The Ontario Public Service Employees’ Union has reason to be angry.
“For us, the most disturbing (comparison) is Toronto Pearson,” said RM Kennedy, who heads the College Academic Division representing 12,000 faculty. “Toronto Pearson has 40,000 employees — that’s well over twice the largest college.”
Northern College in Timmins, with 1,900 students, used as comparators large institutions like Humber, Seneca and Sheridan, as well as York University and Toronto’s University Health Network. It wants to increase its president’s salary from $259,000 to $325,000. Others compared themselves to Pearson airport, with 40,000 employees, or the LCBO. Universities of all sizes were also thrown into the mix. Talk about grasping at straws.

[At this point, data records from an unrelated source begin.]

(* ===== verification/Helpers.v ===== *)
(** * The helpers of the templates

    What templates call: [registerHelpers] of
    [src/modules/template/template.service.ts], and of
    [mjml-compiler.service.ts], which registers the same helpers and the
    logical ones.  Handlebars calls a helper with the arguments of the
    expression and, last, an object of options, which takes the place of an
    argument that is left out. *)

From S2P Require Import Prelude Text Rx Links Markdown.

Open Scope string_scope.
Open Scope list_scope.
Open Scope Z_scope.

Inductive arg :=
| AText (s : text)
| ANum (n : Z)
| ABool (b : bool)
| ANull
| AUndefined.

#[export] Instance arg_eq_dec : EqDecision arg.
Proof. solve_decision. Defined.

(** ** Texts *)

(** [s.slice(i)] and [s.slice(0, i)] *)
Definition slice_end (i : Z) (s : text) : text :=
  drop (Z.to_nat (if i <? 0 then len s + i else i)) s.
Definition slice_start (i : Z) (s : text) : text :=
  take (Z.to_nat (if i <? 0 then len s + i else i)) s.

Definition ELLIPSIS_DOTS : text := units "...".

(** The helper [truncate]. *)
Definition truncate_text (str : text) (n : Z) : text :=
  if n <? len str then slice_start n str ++ ELLIPSIS_DOTS else str.

(** The helper [truncateAddress].  [None] for the options: they are no number,
    no comparison with them holds, and slicing takes them for 0. *)
Definition truncateAddress (address : arg) (chars : option Z) : text :=
  match address with
  | AText (x :: a) =>
      let address := x :: a in
      match chars with
      | Some chars =>
          if len address <=? chars * 2 + 3 then address
          else slice_start (chars + 2) address ++ ELLIPSIS_DOTS ++ slice_end (- chars) address
      | None => slice_start 0 address ++ ELLIPSIS_DOTS ++ slice_end 0 address
      end
  | _ => []
  end.

(** The helper [convertLinks]. *)
Definition convertLinks (body : text) : text :=
  if bool_decide (body = []) then []
  else convertLinksToHtml body (pm_links (Links.parseMarkdownLinks body)).

(** ** Amounts and dates

    How a number or a date is shown is up to the locale. *)

Definition arg_text (a : arg) : text :=
  match a with
  | AText s => s
  | ANum n => show n
  | ABool b => units (if b then "true" else "false")
  | ANull => units "null"
  | AUndefined => units "undefined"
  end.

(** The helper [money]: the symbol, where the template names one. *)
Definition money (locale : Z → text) (amount : arg) (symbol : option text) : text :=
  match amount with ANum n => locale n | a => arg_text a end ++ [SPACE] ++
  default (units "[object Object]") symbol.

(** The helper [timeAgo]: [now] in seconds; [date] is [toLocaleDateString]. *)
Definition timeAgo (date : Z → text) (now timestamp : Z) : text :=
  if timestamp =? 0 then [] else
  let seconds := now - timestamp in
  if seconds <? 60 then units "just now"
  else if seconds <? 3600 then show (seconds / 60) ++ units "m ago"
  else if seconds <? 86400 then show (seconds / 3600) ++ units "h ago"
  else if seconds <? 604800 then show (seconds / 86400) ++ units "d ago"
  else if seconds <? 2592000 then show (seconds / 604800) ++ units "w ago"
  else date (timestamp * 1000).

(** The days JavaScript has a date for. *)
Definition valid_date (ms : Z) : bool := Z.abs ms <=? 8640000000000000.

(** The helper [formatDate]: a text is parsed ([Date.parse]), a number is in
    seconds up to 10^10 and in milliseconds from there on. *)
Definition formatDate (parse : text → option Z) (date : Z → text) (ts : option (text + Z)) : text :=
  match ts with
  | None | Some (inl []) => []
  | Some (inl s) =>
      match parse s with
      | Some ms => if valid_date ms then date ms else s
      | None => s
      end
  | Some (inr n) =>
      let ms := if n <? 10 ^ 10 then n * 1000 else n in
      if valid_date ms then date ms else show n
  end.

(** ** Categories *)

Definition table_or (table : list (string * text)) (d : text) (category : string) : text :=
  default d (snd <$> List.find (λ e, String.eqb e.1 category) table).

Definition categoryColor : string → text := table_or
  [("defi", units "#EF4444");
   ("governance", units "#8B5CF6");
   ("system", units "#F59E0B");
   ("marketing", units "#10B981");
   ("security", units "#EF4444");
   ("yield", units "#06B6D4");
   ("staking", units "#3B82F6")]
  (units "#00C896").

Definition categoryLabel : string → text := table_or
  [("defi", units "DeFi Alert");
   ("governance", units "Governance");
   ("system", units "System");
   ("marketing", units "Update");
   ("security", units "Security");
   ("yield", units "Yield");
   ("staking", units "Staking")]
  (units "Notification").

(** The emojis, as UTF-16. *)
Definition categoryEmoji : string → text := table_or
  [("defi", [55357; 56628]%N);
   ("governance", [55356; 57307]%N);
   ("system", [9881; 65039]%N);
   ("marketing", [55357; 56546]%N);
   ("security", [55357; 56594]%N);
   ("yield", [55357; 56496]%N);
   ("staking", [55357; 56592]%N)]
  [55357; 56596]%N.

(** ** Logic *)

(** [Boolean(value)] *)
Definition truthy_arg (a : arg) : bool :=
  match a with
  | AText s => negb (bool_decide (s = []))
  | ANum n => negb (n =? 0)
  | ABool b => b
  | ANull | AUndefined => false
  end.

(** [eq] and [ne]: [===] of two values that are no objects. *)
Definition eq_helper (a b : arg) : bool := bool_decide (a = b).
Definition ne_helper (a b : arg) : bool := negb (eq_helper a b).

(** [and] and [or], of the arguments without the options. *)
Definition and_helper (args : list arg) : bool := forallb truthy_arg args.
Definition or_helper (args : list arg) : bool := existsb truthy_arg args.
Definition not_helper (value : arg) : bool := negb (truthy_arg value).
Definition default_helper (value defaultValue : arg) : arg :=
  match value with ANull | AUndefined => defaultValue | _ => value end.

(** ** Properties *)

(** [truncateAddress] keeps [chars + 2] units in front and [chars] behind, and
    lengthens an address by one unit at most.  Without a number of characters it does, since
    it gets the options of Handlebars for it: nothing is cut. *)
Theorem truncateAddress_spec x a n : 0 < n →
  let address := x :: a in
  truncateAddress (AText address) None = ELLIPSIS_DOTS ++ address ∧
  (len address ≤ n * 2 + 3 → truncateAddress (AText address) (Some n) = address) ∧
  (n * 2 + 3 < len address → ∃ front back middle,
     address = front ++ middle ++ back ∧ len front = n + 2 ∧ len back = n ∧
     truncateAddress (AText address) (Some n) = front ++ ELLIPSIS_DOTS ++ back ∧
     len (truncateAddress (AText address) (Some n)) ≤ len address + 1).
Proof.
  intros Hn. cbn zeta. split_and!; [done | |].
  - intros Hl. unfold truncateAddress. by destruct (Z.leb_spec (len (x :: a)) (n * 2 + 3)); [| lia].
  - intros Hl. unfold truncateAddress.
    destruct (Z.leb_spec (len (x :: a)) (n * 2 + 3)); [lia |].
    set (s := x :: a) in *. unfold slice_start, slice_end.
    destruct (Z.ltb_spec (n + 2) 0); [lia |]. destruct (Z.ltb_spec (- n) 0); [| lia].
    exists (take (Z.to_nat (n + 2)) s), (drop (Z.to_nat (len s + - n)) s),
      (drop (Z.to_nat (n + 2)) (take (Z.to_nat (len s + - n)) s)).
    assert (len (take (Z.to_nat (n + 2)) s) = n + 2) as Hf
      by (unfold len in *; rewrite length_take; lia).
    assert (len (drop (Z.to_nat (len s + - n)) s) = n) as Hb
      by (unfold len in *; rewrite length_drop; lia).
    split_and!; [| done | done | done |].
    + rewrite <- (take_drop (Z.to_nat (len s + - n)) s) at 1.
      rewrite <- (take_drop (Z.to_nat (n + 2)) (take (Z.to_nat (len s + - n)) s)) at 1.
      rewrite take_take, Nat.min_l by (unfold len in *; lia). by rewrite app_assoc.
    + rewrite !len_app, Hf, Hb. change (len ELLIPSIS_DOTS) with 3. lia.
Qed.

Ltac shown k :=
  eexists _, k, _; split; [reflexivity |];
  match goal with Hk : ∀ k, _ |- _ => destruct (Hk k); [lia.. |] end;
  split_and!; [lia.. | set_solver].

(** The number [timeAgo] shows is that of the whole units gone by. *)
Theorem timeAgo_spec date now timestamp : timestamp ≠ 0 → 60 ≤ now - timestamp < 2592000 →
  ∃ n unit suffix, timeAgo date now timestamp = show n ++ suffix ∧ 1 ≤ n ∧
    n * unit ≤ now - timestamp < (n + 1) * unit ∧
    (unit, suffix) ∈ [(60, units "m ago"); (3600, units "h ago"); (86400, units "d ago");
                      (604800, units "w ago")].
Proof.
  intros Ht Hs. unfold timeAgo. destruct (Z.eqb_spec timestamp 0); [done |].
  assert (∀ k, 0 < k → k ≤ now - timestamp → 1 ≤ (now - timestamp) / k ∧
    (now - timestamp) / k * k ≤ now - timestamp < ((now - timestamp) / k + 1) * k) as Hk.
  { intros k H0 Hk. split; [by apply Z.div_le_lower_bound; lia |].
    pose proof (Z.div_mod (now - timestamp) k ltac:(lia)) as Hd.
    pose proof (Z.mod_pos_bound (now - timestamp) k H0). nia. }
  repeat (match goal with |- context [?x <? ?y] => destruct (Z.ltb_spec x y); [try lia |] end); try lia.
  - shown 60.
  - shown 3600.
  - shown 86400.
  - shown 604800.
Qed.

(** A moment is shown as the same date in seconds and in milliseconds, from
    the end of April 1970 on. *)
Theorem formatDate_agrees parse date t : 10 ^ 7 ≤ t < 10 ^ 10 →
  formatDate parse date (Some (inr t)) = formatDate parse date (Some (inr (t * 1000))).
Proof.
  intros Ht. unfold formatDate. destruct (Z.ltb_spec t (10 ^ 10)); [| lia].
  destruct (Z.ltb_spec (t * 1000) (10 ^ 10)); [lia |].
  unfold valid_date. by destruct (Z.leb_spec (Z.abs (t * 1000)) 8640000000000000); [| lia].
Qed.

(** Up to there, a number of milliseconds is taken for seconds. *)
Example formatDate_early parse date :
  formatDate parse date (Some (inr 86400000)) = date 86400000000.
Proof. reflexivity. Qed.

(** The logical helpers obey De Morgan. *)
Lemma and_or args : and_helper args = negb (existsb not_helper args).
Proof.
  unfold and_helper, not_helper. induction args as [|a args IH]; [done |]. cbn. rewrite IH.
  by destruct (truthy_arg a).
Qed.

How could this happen? “Part of the reason the government created this framework was to correct unreasonably high salaries in colleges and universities. The government saw abuse in the system and took action to correct it,” said Allison Buchan-Terrell, a spokesman for the Ministry of Advanced Education.
In other words, the situation got worse because the government tried to fix it. Matthews should get back to the drawing board, and fast, before we get taken to the cleaners.
If this process isn’t halted, some college administrators will end up making more than university presidents. Then guess what will happen? University presidents will, in turn, ask for giant increases because, quite frankly, it’s hard to justify, for example, having the University of Ottawa president’s pay fall below what the Algonquin College president gets paid.
The Algonquin president could be looking at a 40% raise, of up to $124,000, to $445,000 at a time when colleges are protesting the lack of provincial government resources. It originally had proposed $494,000, but lowered the amount after getting some feedback.
Algonquin originally compared itself to four universities: Guelph, York, Waterloo and SAIT — the Southern Alberta Institute of Technology in Calgary; four health-care facilities: William Osler Health System in Brampton, The Ottawa Hospital, Hamilton Health Science Centre, and Baycrest Health Sciences in Toronto; and four other “broader public sector” organizations: the LCBO, MaRS innovation centre in Toronto, Pearson airport, and BEHP — a proposed merged utility company in Brampton and Etobicoke.
Algonquin decided to drop the last four comparators after receiving criticism and replaced them with four colleges: Conestoga, Seneca, Humber and Sheridan. It’s unbelievable that Algonquin had the gall to even go there in the first place. Algonquin college (http://www.algonquincollege.com/bog/files/2017/01/AC_Executive-Compensation-Program-for-Public-Consultation_revised-jan-2017-v.-2.pdf) teaches trades and the like. Think Advanced Word Processing, Air Conditioning and Heat Pump Inspection, Cake Decorating Flowers and Cake Design, not lawyering and brain surgery.
We have until Feb. 1 to provide our input to the colleges on how much or little we’ll allow college presidents to gorge themselves courtesy of taxpayers. I’ve done my part, now you have a couple of days to do yours. Spare them a conversation. Let them know how you really feel.